### WHAT NEEDS TO BE DONE
One number, and no other words, should make up the answer: how many lines of the listing contain the string "specialize".

### ENTRIES SUPPLIED
+++

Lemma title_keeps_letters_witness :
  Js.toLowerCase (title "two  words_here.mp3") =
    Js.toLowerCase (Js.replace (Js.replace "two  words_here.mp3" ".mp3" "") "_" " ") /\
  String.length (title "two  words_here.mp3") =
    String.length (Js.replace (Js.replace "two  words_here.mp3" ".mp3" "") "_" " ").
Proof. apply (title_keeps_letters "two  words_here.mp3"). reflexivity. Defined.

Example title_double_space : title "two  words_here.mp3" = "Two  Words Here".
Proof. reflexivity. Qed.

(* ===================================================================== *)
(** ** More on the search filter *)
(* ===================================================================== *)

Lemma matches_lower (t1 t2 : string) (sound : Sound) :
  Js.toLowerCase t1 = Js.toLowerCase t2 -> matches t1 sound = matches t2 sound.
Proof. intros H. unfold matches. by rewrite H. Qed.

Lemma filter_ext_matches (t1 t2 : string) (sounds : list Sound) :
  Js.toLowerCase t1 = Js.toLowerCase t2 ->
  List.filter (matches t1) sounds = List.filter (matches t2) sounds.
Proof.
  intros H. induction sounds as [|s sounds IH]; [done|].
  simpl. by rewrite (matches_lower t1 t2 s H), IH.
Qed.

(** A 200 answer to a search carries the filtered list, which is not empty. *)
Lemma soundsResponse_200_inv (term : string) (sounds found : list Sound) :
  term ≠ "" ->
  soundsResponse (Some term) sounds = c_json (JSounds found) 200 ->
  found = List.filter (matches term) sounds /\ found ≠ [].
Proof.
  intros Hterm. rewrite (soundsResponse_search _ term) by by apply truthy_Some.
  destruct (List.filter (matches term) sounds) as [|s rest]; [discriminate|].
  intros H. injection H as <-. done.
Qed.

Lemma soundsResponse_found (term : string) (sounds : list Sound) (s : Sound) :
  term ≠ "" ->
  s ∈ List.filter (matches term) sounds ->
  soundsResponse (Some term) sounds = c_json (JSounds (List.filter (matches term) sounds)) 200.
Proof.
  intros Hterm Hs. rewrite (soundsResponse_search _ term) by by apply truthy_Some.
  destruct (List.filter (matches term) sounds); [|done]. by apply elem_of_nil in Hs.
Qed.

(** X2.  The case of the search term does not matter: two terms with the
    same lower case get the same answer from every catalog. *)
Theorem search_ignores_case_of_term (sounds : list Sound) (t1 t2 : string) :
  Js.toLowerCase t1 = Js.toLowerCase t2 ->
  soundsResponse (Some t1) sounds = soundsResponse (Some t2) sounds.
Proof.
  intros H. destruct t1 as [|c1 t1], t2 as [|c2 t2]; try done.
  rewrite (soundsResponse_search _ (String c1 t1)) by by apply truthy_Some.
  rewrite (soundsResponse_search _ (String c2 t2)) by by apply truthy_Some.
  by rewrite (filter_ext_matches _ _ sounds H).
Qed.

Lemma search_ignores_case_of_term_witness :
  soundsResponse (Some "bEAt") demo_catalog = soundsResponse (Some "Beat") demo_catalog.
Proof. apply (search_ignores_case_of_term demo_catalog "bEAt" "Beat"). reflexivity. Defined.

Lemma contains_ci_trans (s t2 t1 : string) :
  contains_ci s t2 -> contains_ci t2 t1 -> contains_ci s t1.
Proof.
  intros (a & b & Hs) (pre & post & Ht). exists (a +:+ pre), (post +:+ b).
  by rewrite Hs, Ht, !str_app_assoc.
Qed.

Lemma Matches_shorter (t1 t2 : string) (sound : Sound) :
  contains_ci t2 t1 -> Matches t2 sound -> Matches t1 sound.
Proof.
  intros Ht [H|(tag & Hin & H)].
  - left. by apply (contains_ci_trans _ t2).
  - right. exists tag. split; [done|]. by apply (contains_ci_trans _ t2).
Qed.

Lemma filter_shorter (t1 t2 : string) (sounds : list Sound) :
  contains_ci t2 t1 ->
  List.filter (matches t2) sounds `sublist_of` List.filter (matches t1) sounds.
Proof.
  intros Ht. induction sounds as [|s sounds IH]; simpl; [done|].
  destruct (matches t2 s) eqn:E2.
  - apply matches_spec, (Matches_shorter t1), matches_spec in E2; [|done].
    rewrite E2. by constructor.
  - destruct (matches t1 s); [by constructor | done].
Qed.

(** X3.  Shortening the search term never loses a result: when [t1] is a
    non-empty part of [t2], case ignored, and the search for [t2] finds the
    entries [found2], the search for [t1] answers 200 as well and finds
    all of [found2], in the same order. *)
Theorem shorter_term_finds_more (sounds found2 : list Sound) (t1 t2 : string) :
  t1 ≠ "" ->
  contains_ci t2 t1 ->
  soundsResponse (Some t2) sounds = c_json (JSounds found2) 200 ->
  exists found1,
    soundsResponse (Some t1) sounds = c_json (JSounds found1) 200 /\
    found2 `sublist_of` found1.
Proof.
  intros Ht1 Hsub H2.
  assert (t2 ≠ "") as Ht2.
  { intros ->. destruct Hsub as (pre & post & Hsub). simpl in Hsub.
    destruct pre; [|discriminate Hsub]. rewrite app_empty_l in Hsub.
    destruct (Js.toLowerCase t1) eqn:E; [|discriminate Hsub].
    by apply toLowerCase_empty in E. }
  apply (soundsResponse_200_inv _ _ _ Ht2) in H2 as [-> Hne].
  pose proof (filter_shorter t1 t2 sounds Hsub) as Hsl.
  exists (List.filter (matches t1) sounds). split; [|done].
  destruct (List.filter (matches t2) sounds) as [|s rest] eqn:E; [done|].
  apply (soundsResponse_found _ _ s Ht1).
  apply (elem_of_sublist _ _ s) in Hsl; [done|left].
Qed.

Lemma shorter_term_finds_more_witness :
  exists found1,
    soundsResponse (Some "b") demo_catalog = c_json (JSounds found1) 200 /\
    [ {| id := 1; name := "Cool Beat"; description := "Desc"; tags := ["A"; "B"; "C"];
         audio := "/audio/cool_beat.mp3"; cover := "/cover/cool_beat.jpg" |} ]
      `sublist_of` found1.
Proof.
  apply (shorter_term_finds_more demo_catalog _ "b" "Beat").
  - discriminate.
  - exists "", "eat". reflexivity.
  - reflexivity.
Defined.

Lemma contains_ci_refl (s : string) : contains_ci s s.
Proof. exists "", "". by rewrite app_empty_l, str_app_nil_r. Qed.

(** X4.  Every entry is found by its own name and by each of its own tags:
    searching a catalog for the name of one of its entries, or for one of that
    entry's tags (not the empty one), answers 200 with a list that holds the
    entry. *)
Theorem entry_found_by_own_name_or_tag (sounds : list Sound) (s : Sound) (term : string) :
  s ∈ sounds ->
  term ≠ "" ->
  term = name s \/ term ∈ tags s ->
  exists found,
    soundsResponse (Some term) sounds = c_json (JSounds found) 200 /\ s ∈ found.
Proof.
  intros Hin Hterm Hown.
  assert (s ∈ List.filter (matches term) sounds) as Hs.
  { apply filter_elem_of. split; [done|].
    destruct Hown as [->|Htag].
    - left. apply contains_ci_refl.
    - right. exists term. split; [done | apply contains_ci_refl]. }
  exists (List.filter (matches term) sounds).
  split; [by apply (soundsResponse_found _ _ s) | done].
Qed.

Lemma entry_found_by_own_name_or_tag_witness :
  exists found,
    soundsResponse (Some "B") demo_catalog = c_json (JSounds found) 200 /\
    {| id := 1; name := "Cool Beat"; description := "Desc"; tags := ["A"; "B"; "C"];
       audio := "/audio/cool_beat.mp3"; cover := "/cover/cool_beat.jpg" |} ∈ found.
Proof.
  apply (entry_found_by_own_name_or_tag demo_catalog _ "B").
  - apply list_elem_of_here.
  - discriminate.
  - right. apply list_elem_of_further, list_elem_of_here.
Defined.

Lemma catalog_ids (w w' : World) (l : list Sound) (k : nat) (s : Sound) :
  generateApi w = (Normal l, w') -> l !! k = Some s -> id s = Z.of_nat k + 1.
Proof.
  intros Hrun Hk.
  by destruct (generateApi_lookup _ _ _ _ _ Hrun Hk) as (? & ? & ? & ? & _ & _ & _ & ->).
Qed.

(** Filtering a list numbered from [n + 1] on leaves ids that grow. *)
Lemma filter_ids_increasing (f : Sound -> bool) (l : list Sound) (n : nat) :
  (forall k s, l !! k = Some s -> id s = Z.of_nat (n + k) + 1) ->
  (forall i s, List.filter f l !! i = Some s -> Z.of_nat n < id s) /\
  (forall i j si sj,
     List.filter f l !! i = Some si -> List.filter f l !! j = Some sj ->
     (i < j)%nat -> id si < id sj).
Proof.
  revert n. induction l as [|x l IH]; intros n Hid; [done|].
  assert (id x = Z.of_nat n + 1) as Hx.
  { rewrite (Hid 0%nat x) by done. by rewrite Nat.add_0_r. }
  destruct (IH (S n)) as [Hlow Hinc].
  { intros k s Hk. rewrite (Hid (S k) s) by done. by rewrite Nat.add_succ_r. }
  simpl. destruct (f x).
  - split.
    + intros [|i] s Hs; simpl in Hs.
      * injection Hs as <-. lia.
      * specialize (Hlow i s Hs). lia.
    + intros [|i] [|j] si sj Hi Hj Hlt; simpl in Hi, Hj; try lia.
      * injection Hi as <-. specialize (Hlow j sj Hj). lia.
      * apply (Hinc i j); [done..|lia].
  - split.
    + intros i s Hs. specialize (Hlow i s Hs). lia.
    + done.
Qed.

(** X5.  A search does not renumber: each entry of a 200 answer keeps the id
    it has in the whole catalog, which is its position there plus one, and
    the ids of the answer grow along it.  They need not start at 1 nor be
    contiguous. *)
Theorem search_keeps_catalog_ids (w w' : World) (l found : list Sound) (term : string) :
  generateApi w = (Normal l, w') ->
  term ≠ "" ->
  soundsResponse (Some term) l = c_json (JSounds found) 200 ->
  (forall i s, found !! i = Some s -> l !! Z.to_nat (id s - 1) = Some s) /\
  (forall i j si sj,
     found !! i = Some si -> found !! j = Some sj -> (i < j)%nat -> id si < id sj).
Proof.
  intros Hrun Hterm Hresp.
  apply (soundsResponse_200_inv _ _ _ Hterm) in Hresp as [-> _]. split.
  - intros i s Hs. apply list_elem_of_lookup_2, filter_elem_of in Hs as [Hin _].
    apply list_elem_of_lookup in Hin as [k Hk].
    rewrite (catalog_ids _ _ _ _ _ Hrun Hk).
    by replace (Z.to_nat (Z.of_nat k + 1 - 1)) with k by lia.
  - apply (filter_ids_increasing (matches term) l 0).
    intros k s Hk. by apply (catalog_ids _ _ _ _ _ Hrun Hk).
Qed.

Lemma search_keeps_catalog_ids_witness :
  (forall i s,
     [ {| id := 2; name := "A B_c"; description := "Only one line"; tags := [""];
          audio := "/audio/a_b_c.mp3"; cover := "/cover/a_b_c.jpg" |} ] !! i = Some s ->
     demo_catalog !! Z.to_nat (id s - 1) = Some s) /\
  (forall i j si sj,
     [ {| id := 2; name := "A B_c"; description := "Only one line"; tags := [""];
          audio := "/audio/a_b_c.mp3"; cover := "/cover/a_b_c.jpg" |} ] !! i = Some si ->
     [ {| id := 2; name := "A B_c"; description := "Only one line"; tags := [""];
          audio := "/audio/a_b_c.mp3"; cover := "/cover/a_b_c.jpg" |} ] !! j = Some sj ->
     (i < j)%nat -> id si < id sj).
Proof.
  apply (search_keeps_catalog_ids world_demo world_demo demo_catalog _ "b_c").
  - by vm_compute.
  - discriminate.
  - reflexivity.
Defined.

+++

### SOLUTION TO THE EXERCISE
3